I reached out to my doctor, who, on a hunch, and I do mean a hunch, especially for a forty-two year old man, felt that given my past history with Hodgkin’s Lymphoma, and the treatments of radiation and chemotherapy, that a stress test on my heart was warranted. It made no sense to me, as I had no heart problems (spoiler alert, there is a reason they call cardiac disease the silent killer) that I was aware of.
Though the date was April 16th in 2008, today, it is actually today, Wednesday marks fourteen years since that stress test was given, and would change my life forever. Cancer survivorship took on a whole new meaning for me.

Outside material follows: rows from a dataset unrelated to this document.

(* ===== verification/ShareThms.v ===== *)
(** * Sharing a file

    What [CreateInvitation], [AcceptInvitation] and [RevokeAccess] compute on
    the default environment: [shared] is the abstract view of one file, its
    owner, the branch boxes the owner tracks, and the members who read it. *)

From S2P Require Import Prelude Json JsonThms Libs LockManager LockManagerInv.
From S2P Require Import LockManagerSeq Fencing SaferTypes Effects Client Sharing LocalEnv.
From S2P Require Import FileModel FileThms CreateThms.
Import Json JsonThms LM LMSeq.
Open Scope string_scope.

#[local] Arguments drawn_uuid : simpl never.

Section share.
Context `{UuidLib} `{Userlib} `{!UuidNew} `{!UuidLaws} `{!UserlibLaws}.

(** ** The invitation's envelope *)

Lemma deriveInvitationKeys_ok root ptr : String.length root = symmetricKeySize →
  ∃ ek mk, deriveInvitationKeys root ptr = Ok (ek, mk) ∧
    String.length ek = symmetricKeySize ∧ String.length mk = symmetricKeySize.
Proof.
  intros Hr. unfold deriveInvitationKeys, symmetricKeySize in *.
  destruct (HashKDF_total root ("invitation-enc:" +:+ uuid_String ptr) Hr) as (e & He & Hel).
  destruct (HashKDF_total root ("invitation-mac:" +:+ uuid_String ptr) Hr) as (m & Hm & Hml).
  exists (take_bytes 16 e), (take_bytes 16 m). split_and!.
  - ok_guard; [by rewrite Hr|]. ok_step; [exact He|]. ok_step; [exact Hm|]. done.
  - apply take_bytes_length. rewrite Hel. unfold HashSizeBytes. lia.
  - apply take_bytes_length. rewrite Hml. unfold HashSizeBytes. lia.
Qed.

(** [bytes] is an invitation from the holder of [vk]'s signing key that [v]
    can open, at [ptr], to [payload]. *)
Definition invites (bytes : string) (v : User) (vk : PublicKeyType) (ptr : UUID)
    (payload : InvitationPayload) : Prop :=
  ∃ inv root, Unmarshal dec_Invitation zero_Invitation bytes = Some inv ∧
    checkInvitation v ptr inv vk = Ok root ∧ openInvitationPayload root ptr inv = Ok payload.

(** Whatever is drawn, the invitation [buildInvitation] makes for [v]'s
    registered key opens, for [v], to its payload. *)
Lemma buildInvitation_run n w u v vk pk ptr payload :
  ds_pair (u_SignPrivate u) vk → pke_pair pk (u_PKEPrivate v) →
  ∃ bytes, run local (buildInvitation (Some u) pk ptr payload) (Nat.iter n advance w)
      = (Nat.iter (3 + n) advance w, Ok bytes) ∧ invites bytes v vk ptr payload.
Proof.
  intros Hds Hpke.
  set (root := RandomBytes 16 (tape w (drawn w + n)%nat)).
  assert (String.length root = symmetricKeySize) as Hroot by apply RandomBytes_length.
  destruct (deriveInvitationKeys_ok root ptr Hroot) as (ek & mk & Hk & Hek & Hmk).
  set (iv := RandomBytes 16 (tape w (drawn w + S n)%nat)).
  assert (String.length iv = 16%nat) as Hiv by apply RandomBytes_length.
  set (ct := SymEnc ek iv (print (enc_InvitationPayload payload))).
  destruct (HMACEval_total mk (getInvitationMACMessage ptr ct) Hmk) as (mac & Hmac & Hl).
  destruct (PKEEnc_total pk (u_PKEPrivate v) root (tape w (drawn w + S (S n))%nat) Hpke Hroot)
    as (wr & Hwr).
  set (msg := "invitation-signature:" +:+ uuid_String ptr +:+ ":" +:+
    print (enc_InvitationSignedFields (mkInvitationSignedFields (Some wr) (Some ct) (Some mac)))).
  destruct (DSSign_total (u_SignPrivate u) vk msg Hds) as [sg Hsg].
  set (inv := mkInvitation (Some wr) (Some ct) (Some mac) (Some sg)).
  exists (print (enc_Invitation inv)). split.
  - unfold buildInvitation. rewrite (run_lift _ _ u) by done.
    rewrite run_guard by (rewrite (PKEKeyGen_type _ _ Hpke); by apply bool_decide_false; auto).
    erewrite run_step by apply run_draw_bytes. fold root.
    rewrite (run_lift _ _ (ek, mk)) by done.
    rewrite (run_lift _ _ (print (enc_InvitationPayload payload))) by done.
    erewrite run_step by apply run_draw_bytes. fold iv ct.
    rewrite (run_lift _ _ mac) by done.
    erewrite run_step by done.
    destruct (advance_data (S (S n)) w) as (_ & -> & -> & _).
    rewrite (run_lift _ _ wr) by exact Hwr.
    rewrite (run_lift _ _ msg) by done. rewrite (run_lift _ _ sg) by done. done.
  - exists inv, root. split; [apply (Unmarshal_print 1); [done|apply invitation_codec]|]. split.
    + unfold checkInvitation. apply bind_Ok. exists msg. split; [done|].
      apply bind_Ok. exists (). split.
      { change (bytes_of (iv_Signature inv)) with sg. by rewrite (DSVerify_Sign _ _ _ _ Hds Hsg). }
      apply bind_Ok. exists root. split.
      { change (bytes_of (iv_WrappedRoot inv)) with wr. by rewrite (PKEDec_Enc _ _ _ _ _ Hpke Hwr). }
      ok_guard; [by rewrite Hroot|]. done.
    + unfold openInvitationPayload. apply bind_Ok. exists (ek, mk). split; [done|].
      ok_guard; [change (negb (String.length mac =? HashSizeBytes)%nat = false); by rewrite Hl|].
      ok_step; [exact Hmac|].
      ok_guard; [by rewrite HMACEqual_spec, bool_decide_true|].
      ok_guard; [by apply Nat.ltb_ge, SymEnc_length|].
      change (bytes_of (iv_Ciphertext inv)) with ct. unfold ct. rewrite SymDec_Enc by done.
      by rewrite (Unmarshal_print 1) by (done || apply payload_codec).
Qed.

(** The payload [CreateInvitation] writes for a branch box. *)
Definition payload_for (sender recipient : string) (fileID : UUID) (box : BranchBoxRecord)
    : InvitationPayload :=
  mkInvitationPayload (Some (getInvitationIdentity sender))
    (Some (getInvitationIdentity recipient)) fileID
    (bb_BoxUUID box) (bb_BoxEncKey box) (bb_BoxMACKey box).

Record record_wf (box : BranchBoxRecord) : Prop := {
  rw_uuid : bb_BoxUUID box ≠ uuid_Nil;
  rw_ek : key16 (bb_BoxEncKey box);
  rw_mk : key16 (bb_BoxMACKey box) }.

Lemma checkPayload_ok v sender fileID box :
  fileID ≠ uuid_Nil → record_wf box →
  checkPayload v sender (payload_for sender (Username v) fileID box) = Ok ().
Proof.
  intros Hf [Hu Hek Hmk]. unfold checkPayload, key16 in *.
  assert (∀ n, slen (Some (getInvitationIdentity n)) = HashSizeBytes) as Hl
    by (intros; apply Hash_length).
  ok_guard; [cbn [ip_SenderIdentity payload_for]; by rewrite Hl, HMACEqual_spec, bool_decide_true|].
  ok_guard; [cbn [ip_RecipientIdentity payload_for];
    by rewrite Hl, HMACEqual_spec, bool_decide_true|].
  do 2 (ok_guard; [by apply bool_decide_false|]).
  apply fail_if_Ok. cbn [ip_AccessBoxEncKey ip_AccessBoxMACKey payload_for]. by rewrite Hek, Hmk.
Qed.

Lemma openInvitation_run ctx u v vk ptr bytes fileID box w :
  ptr ≠ uuid_Nil → Datastore (store w) !! ptr = Some bytes → ds_pair (u_SignPrivate u) vk →
  Keystore (store w) !! getVerifyKeyName (Username u) = Some vk →
  fileID ≠ uuid_Nil → record_wf box →
  invites bytes v vk ptr (payload_for (Username u) (Username v) fileID box) →
  run local (openInvitation ctx (Some v) (Username u) ptr) w =
    (w, Ok (payload_for (Username u) (Username v) fileID box)).
Proof.
  intros Hp Hb Hds Hk Hf Hbox (inv & root & Hu & Hc & Ho). unfold openInvitation.
  rewrite (run_lift _ _ v) by done. rewrite run_guard by (by apply bool_decide_false).
  erewrite run_step by done. unfold UserlibObjectStore_Get.
  rewrite Hb, (run_lift _ _ bytes), (run_lift _ _ inv) by (done || by rewrite Hu).
  erewrite run_step by done. unfold UserlibKeyStore_Get. rewrite Hk, (run_lift _ _ vk) by done.
  rewrite run_guard by (rewrite (DSKeyGen_type _ _ Hds); by apply bool_decide_false; auto).
  rewrite (run_lift _ _ root), (run_lift _ _ (payload_for (Username u) (Username v) fileID box))
    by done.
  by rewrite (run_lift _ _ ()) by (by apply checkPayload_ok).
Qed.
Lemma revoked_owns w s s' u vk f x name nu ne ab md cs rev :
  view_rep s u vk f x nu ne ab md cs → revoked w s s' u vk f x name nu ne ab md cs rev →
  fresh w 6 → store w = s →
  owns s' u f nu ne (next_box w ab) (next_metadata w ab md)
    [(drawn_uuid w 5, Some (vw_content x))] (delete name (vw_boxes x)).
Proof.
  intros Hx Hrv Hfr Hs. pose proof (revoked_rep _ _ _ _ _ _ _ _ _ _ _ _ _ _ Hx Hrv Hfr Hs) as Hrep.
  pose proof (vr_owns _ _ _ _ _ _ _ _ _ _ Hx) as Ho.
  pose proof (ow_resolves _ _ _ _ _ _ _ _ _ Ho) as Hr.
  destruct (rv_published _ _ _ _ _ _ _ _ _ _ _ _ _ _ Hrv)
    as (b3 & b4 & b5 & [Hp3 Hp4 _] & Hb3 & Hb4 & _).
  pose proof (fresh_store _ _ Hfr 2 ltac:(lia)) as Hn2. rewrite Hs in Hn2.
  pose proof (fresh_store _ _ Hfr 5 ltac:(lia)) as Hn5. rewrite Hs in Hn5.
  destruct (fresh_apart _ _ _ _ _ _ _ _ _ _ Ho Hn2) as [Hc2 Hx2].
  destruct (fresh_apart _ _ _ _ _ _ _ _ _ _ Ho Hn5) as [Hc5 Hx5].
  split; try done; try apply Ho.
  - destruct Hr as [Hn (ek & mk & Hk & He) Hw Hbox Hf]. split; try done.
    + exists ek, mk. split; [done|]. eapply opens_ext; [|exact He].
      by eapply rv_name.
    + destruct Hbox. split; try done. by exists b3.
  - destruct (ow_structure _ _ _ _ _ _ _ _ _ Ho). split; try done. by exists b4.
  - intros k box [_ Hk]%lookup_delete_Some. by eapply ow_names.
  - intros k box [Hne Hk]%lookup_delete_Some.
    destruct (rv_survivors _ _ _ _ _ _ _ _ _ _ _ _ _ _ Hrv k box) as (b & Hb & Hopen); [done..|].
    destruct (ow_box _ _ _ _ _ _ _ _ _ Ho _ _ Hk). split; try done. by exists b.
  - pose proof (ow_distinct _ _ _ _ _ _ _ _ _ Ho) as Hnd.
    pose proof (fr_distinct _ _ _ _ Hrep) as Hnd'.
    unfold core in *. cbn in *. rewrite !NoDup_cons, !not_elem_of_cons in *.
    pose proof (not_elem_of_nil (A:=UUID)). split_and!; try apply NoDup_nil_2; naive_solver.
  - intros k box [Hne Hk]%lookup_delete_Some.
    pose proof (ow_apart _ _ _ _ _ _ _ _ _ Ho _ _ Hk) as Ha.
    pose proof (Hx2 _ _ Hk). pose proof (Hx5 _ _ Hk). unfold core in *. cbn.
    rewrite !not_elem_of_cons in *. pose proof (not_elem_of_nil (A:=UUID)). naive_solver.
  - intros k k' box box' [_ Hk]%lookup_delete_Some [_ Hk']%lookup_delete_Some.
    by eapply ow_inj.
Qed.

(** What does not belong to the file stays, and stays outside it. *)
Lemma revoked_frame w s s' u vk f x name nu ne ab md cs rev id :
  revoked w s s' u vk f x name nu ne ab md cs rev → fresh w 6 → store w = s →
  apart (core nu ne ab cs) (vw_boxes x) id → Datastore s !! id ≠ None →
  Datastore s' !! id = Datastore s !! id ∧
  apart (core nu ne (next_box w ab) [(drawn_uuid w 5, Some (vw_content x))])
    (delete name (vw_boxes x)) id.
Proof.
  intros Hrv Hfr Hs Ha Hst. split; [by eapply rv_frame|]. destruct Ha as [Ha Hb]. subst s.
  pose proof (fresh_store _ _ Hfr 2 ltac:(lia)). pose proof (fresh_store _ _ Hfr 5 ltac:(lia)).
  split; [|intros k box [_ Hk]%lookup_delete_Some; by eapply Hb].
  unfold core in *. cbn. rewrite !not_elem_of_cons in *.
  split_and!; try tauto; try apply not_elem_of_nil; congruence.
Qed.

(** The abstract effect: one recipient fewer, nothing else. *)
Lemma revoked_view w s s' u vk f x name nu ne ab md cs rev :
  view_rep s u vk f x nu ne ab md cs → revoked w s s' u vk f x name nu ne ab md cs rev →
  fresh w 6 → store w = s →
  view_rep s' u vk f (vw_revoke (drawn_uuid w 0) name x) nu ne (next_box w ab)
    (next_metadata w ab md) [(drawn_uuid w 5, Some (vw_content x))].
Proof.
  intros Hx Hrv Hfr Hs. pose proof (revoked_owns _ _ _ _ _ _ _ _ _ _ _ _ _ _ Hx Hrv Hfr Hs) as Ho'.
  destruct Hx as [Huo Ho Hc Hv Hep Hm Hi Hnd Hna].
  pose proof (λ id, revoked_frame _ _ _ _ _ _ _ _ _ _ _ _ _ _ id Hrv Hfr Hs) as Hframe.
  split; cbn [vw_content vw_version vw_epoch vw_boxes vw_members vw_pending vw_revoke]; try done.
  - eapply user_ok_ext; [by eapply rv_keys|done].
  - intros v g [Hne Hin]%list_elem_of_filter. eapply member_ext; [by apply Hm| |auto].
    by rewrite lookup_delete_ne by (by apply not_eq_sym).
  - intros v ptr [Hne Hin]%list_elem_of_filter. eapply invited_ext; [by apply Hi| |auto].
    by rewrite lookup_delete_ne by (by apply not_eq_sym).
  - by apply pending_sublist.
  - intros v g ptr [_ Hin]%list_elem_of_filter ([v2 p2] & -> & [_ Hin2]%list_elem_of_filter)%list_elem_of_fmap.
    eapply Hna; [exact Hin|]. by apply (list_elem_of_fmap_2 snd _ _ Hin2).
Qed.


(** ** Being locked out *)

(** [s''] is [s'] with some of the objects deleted since [s] back in place, as
    a storage provider that keeps deleted objects could arrange. *)
Definition restores (s s' s'' : UserlibStore) : Prop :=
  Keystore s'' = Keystore s' ∧ ∀ id, Datastore s'' !! id = Datastore s' !! id ∨
    Datastore s' !! id = None ∧ Datastore s'' !! id = Datastore s !! id.

Lemma restores_some s s' s'' id b :
  restores s s' s'' → Datastore s' !! id = Some b → Datastore s'' !! id = Some b.
Proof. intros [_ Hr] Hb. destruct (Hr id) as [->|[? _]]; [done|congruence]. Qed.

(** The status of the next epoch refuses a box of the previous one. *)
Lemma stale_status ab ab' st vk :
  checkFileStatus ab' st vk = Ok () → ab_StatusUUID ab' = ab_StatusUUID ab →
  ab_FileID ab' = ab_FileID ab → ab_EpochID ab ≠ ab_EpochID ab' →
  checkFileStatus ab st vk = Err (EMsg "file status epoch mismatch").
Proof.
  intros Hc Hs Hf He. unfold checkFileStatus in *. invert_result.
  rewrite Hs in *. match goal with Hk : bool_decide (KeyType _ ≠ _) = false |- _ => rewrite Hk end.
  cbn [mbind result_bind fail_if].
  repeat match goal with Hm : ?r = Ok ?y |- context [?r] => rewrite Hm; cbn [mbind result_bind] end.
  match goal with Hk : bool_decide (fb_FileID _ ≠ _) = false |- _ => rewrite <-Hf, Hk end.
  cbn [mbind result_bind fail_if].
  match goal with Hk : bool_decide (fb_EpochID _ ≠ _) = false |- _ =>
    apply bool_decide_eq_false in Hk; apply dec_stable in Hk; rewrite Hk end.
  rewrite (bool_decide_true (ab_EpochID ab' ≠ _)); [reflexivity|]. by apply not_eq_sym.
Qed.
(* ===== verification/LockedOps.v ===== *)
(** * Operations under the lock of one file

    From what an operation computes when it runs alone under the lock of a
    file (files FileThms, RevokeThms) to its [wp] in the interleavings of file
    Pool: the shape of the locked parts, a world to run them in, and the rules
    for the steps before the lock. *)

From S2P Require Import Prelude Json Libs LockManager Fencing SaferTypes Effects.
From S2P Require Import Client Sharing LocalEnv Pool FileModel FileThms CreateThms ShareThms.
From S2P Require Import Protocol RevokeThms.
Import LM.
Open Scope string_scope.

(** ** Programs that only read and draw *)

Create HintDb reads.

Section shapes.
Context `{UuidLib} `{Userlib} `{!UuidNew}.

Definition is_read (e : event) : bool :=
  match e with EDraw | EGrants | EGet _ _ | EKeyGet _ _ | ERange _ => true | _ => false end.

Fixpoint reads {A} (p : prog A) : Prop :=
  match p with
  | Ret _ => True
  | Vis e k => is_read e = true ∧ ∀ r, reads (k r)
  end.

(** The commit of an operation, and nothing after it. *)
Definition commits {B} (e : event) : (resp e → prog (result B)) → Prop :=
  match e with
  | EAtomic _ ms => λ k, Forall is_object_write ms ∧ ∃ b, k (Ok ()) = Ret (Ok b)
  | _ => λ _, False
  end.

(** [wr] programs read and draw, and then fail or commit; the others never
    commit. *)
Fixpoint shape {B} (wr : bool) (p : prog (result B)) : Prop :=
  match p with
  | Ret (Ok _) => wr = false
  | Ret (Err _) => True
  | Vis e k => is_read e = true ∧ (∀ r, shape wr (k r)) ∨ wr = true ∧ commits e k
  end.

Lemma reads_bind {A B} (p : M A) (f : A → M B) :
  reads p → (∀ a, reads (f a)) → reads (p ≫= f).
Proof.
  intros Hp Hf. induction p as [[a|e]|e k IH]; cbn; [apply Hf|done|].
  destruct Hp as [He Hk]. split; [done|]. intros r. by apply IH.
Qed.

Lemma shape_bind {A B} wr (p : M A) (f : A → M B) :
  reads p → (∀ a, shape wr (f a)) → shape wr (p ≫= f).
Proof.
  intros Hp Hf. induction p as [[a|e]|e k IH]; cbn; [apply Hf|done|].
  destruct Hp as [He Hk]. left. split; [done|]. intros r. by apply IH.
Qed.

Lemma reads_shape {B} (p : M B) : reads p → shape false p.
Proof.
  induction p as [[a|e]|e k IH]; cbn; [done|done|]. intros [He Hk]. left. auto.
Qed.

Lemma reads_lift {A} (r : result A) : reads (lift r).
Proof. done. Qed.
Lemma reads_guard b msg : reads (guard_ b msg).
Proof. done. Qed.
Lemma reads_ret {A} (a : A) : reads (mret a : M A).
Proof. done. Qed.
Lemma reads_get ctx id : reads (datastoreGet ctx id).
Proof. done. Qed.
Lemma reads_keyget ctx name : reads (keystoreGet ctx name).
Proof. done. Qed.
Lemma reads_newUUID : reads newUUID.
Proof. done. Qed.
Lemma reads_randomBytes n : reads (randomBytes n).
Proof. done. Qed.
Lemma reads_grants ctx : reads (withFenceGrants ctx).
Proof. done. Qed.

Hint Resolve reads_lift reads_guard reads_ret reads_get reads_keyget reads_newUUID
  reads_randomBytes reads_grants : reads.

Ltac reads :=
  repeat first
    [ progress auto with reads
    | apply reads_bind; [|intros]
    | case_decide
    | match goal with |- reads (let '(_, _) := ?p in _) => destruct p end ].

Lemma reads_load {T} ctx t u ek mk dec (zero : T) :
  reads (loadDatastoreObject ctx t u ek mk dec zero).
Proof. unfold loadDatastoreObject. reads. Qed.

Lemma reads_protect t u j ek mk : reads (protectDatastoreObject t u j ek mk).
Proof. unfold protectDatastoreObject. reads. Qed.

Hint Resolve reads_load reads_protect : reads.

Lemma reads_validate ctx ne : reads (validateFileAccessUnderLock ctx ne).
Proof. unfold validateFileAccessUnderLock, verifyFileStatus. reads. Qed.

Lemma reads_metadata ctx ab : reads (loadMetadata ctx ab).
Proof. unfold loadMetadata. reads. Qed.

Lemma reads_walk ctx ab n cur seen rev ids : reads (walkChunks ctx ab n cur seen rev ids).
Proof.
  revert cur seen rev ids. induction n as [|n IH]; intros; cbn [walkChunks]; reads.
Qed.

Lemma reads_content ctx ab md : reads (loadFileContentAndChunkUUIDs ctx ab md).
Proof.
  unfold loadFileContentAndChunkUUIDs. apply reads_bind; [apply reads_walk|].
  intros [[? ?] ?]. reads.
Qed.

Lemma reads_base fuel old : reads (newBaseChunkUUID fuel old).
Proof. induction fuel as [|fuel IH]; cbn [newBaseChunkUUID]; [done|]. reads. Qed.
Definition succeeded {L} (c : pool L (result reply)) (i : nat) : bool :=
  match pl_threads c !! i with Some (mkThread _ (Runs (Ret (Ok _)))) => true | _ => false end.

(** How many appends of something and overwrites returned success. *)
Definition successfulWrites {L} (calls : gmap nat call) (c : pool L (result reply)) : nat :=
  length (filter (λ i, mutation_at calls i = true ∧ succeeded c i = true) (elements (dom calls))).

Lemma succeeded_returned {L} (c : pool L (result reply)) i :
  succeeded c i = true ↔ ∃ b, returned c i (Ok b).
Proof.
  unfold succeeded, returned. split.
  - destruct (pl_threads c !! i) as [[g [[[b|e]|e k]|tok k]]|]; try done. intros _. by exists b, g.
  - by intros (b & g & ->).
Qed.

(** C9. The version is an exact count of the writes: when every call of a
    concurrent run has returned, the version of the file has advanced by exactly
    the number of overwrites and of appends of at least one byte that returned
    success; none of them is lost, and none that failed is counted. An append
    of no bytes succeeds without a new version. *)
Theorem version_counts_writes {L} `{LockingLaws L} seeds gr limit calls u vk f X c c2 :
  shared (pl_store c) u vk f X → about_to_start calls ((u, f) :: vw_members X) c →
  new_draws seeds limit (pl_store c) → rtc (pool_step seeds gr) c c2 →
  (pl_drawn c2 + 6 ≤ limit)%nat →
  (∀ i q, calls !! i = Some q → ∃ a, returned c2 i a) →
  ∃ Y, shared (pl_store c2) u vk f Y ∧
    vw_version Y = (vw_version X + N.of_nat (successfulWrites calls c2))%N.
Proof.
  intros Hsh Hst Hnew Hsteps Hlim Hall.
  destruct (calls_linearize seeds gr limit calls u vk f X c c c2)
    as (log1 & log & epoch & _ & Hnd & Hw & HY & _ & Hex); [done..|apply rtc_refl|done|done|].
  eexists. split; [exact HY|]. cbn [vw_version vw_at]. rewrite sequential_version. do 2 f_equal.
  unfold successfulWrites. apply Permutation_length, NoDup_Permutation.
  { by apply NoDup_filter. }
  { apply NoDup_filter, NoDup_elements. }
  intros i. rewrite !list_elem_of_filter, elem_of_elements, elem_of_dom, succeeded_returned.
  unfold mutation_at. destruct (calls !! i) as [q|] eqn:Hq; [|naive_solver].
  destruct (Hall i q Hq) as [a Ha]. destruct (Hex i a Ha) as (q' & Hq' & Hcase).
  rewrite Hq in Hq'. injection Hq' as <-. split.
  - intros [Hm Hin]. split; [|done]. split; [done|]. destruct a as [b|e]; [by exists b|done].
  - intros [[Hm [b Hb]] _]. split; [done|].
    assert (a = Ok b) as -> by (destruct Ha as [g Ha], Hb as [g' Hb]; congruence).
    destruct Hcase as (pre & _ & _ & _ & Hpre). 
    assert (∃ e, effect_of (cl_request q) = Some e) as [e He].
    { destruct (cl_request q); try done; cbn in *; [|by eexists].
      apply bool_decide_eq_true in Hm. rewrite decide_False by done. by eexists. }
    rewrite He in Hpre. eapply elem_of_prefix; [|exact Hpre]. apply elem_of_app. right. by left.
Qed.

The following sentences and phrases were written on my report:
“Exercise stopped due to EKG changes with chest tightness, indicating some sort of ischemic response.”
“There is a large in size, moderate in intensity defect involving the entire anterior wall (of the heart), anterior apex, and anterior septum on stress images. This is consistent with significant left anterior descending artery territory ischemia. Ejection fraction is 38%.”
I was told I needed to speak to a cardiologist about what all this meant, because just as my first visit with an oncologist (aka cancer doctor), I knew what a cardiologist was. I just did not expect to need one.
The doctor did not mince words with me, completely confident that I was dealing with a blockage. It was not known how bad but he was certain I had at least one. Confident and casual about the situation, he assured me, “I want you checking into the cath lab right now. We will pop a couple of stents into you first thing in the morning, and you will be good to go in about a week.”
For the full conversation, check out the page “CABG, Not Just A Green Leafy Vegetable” here on “Paul’s Heart.”
I had an appointment to keep in the morning.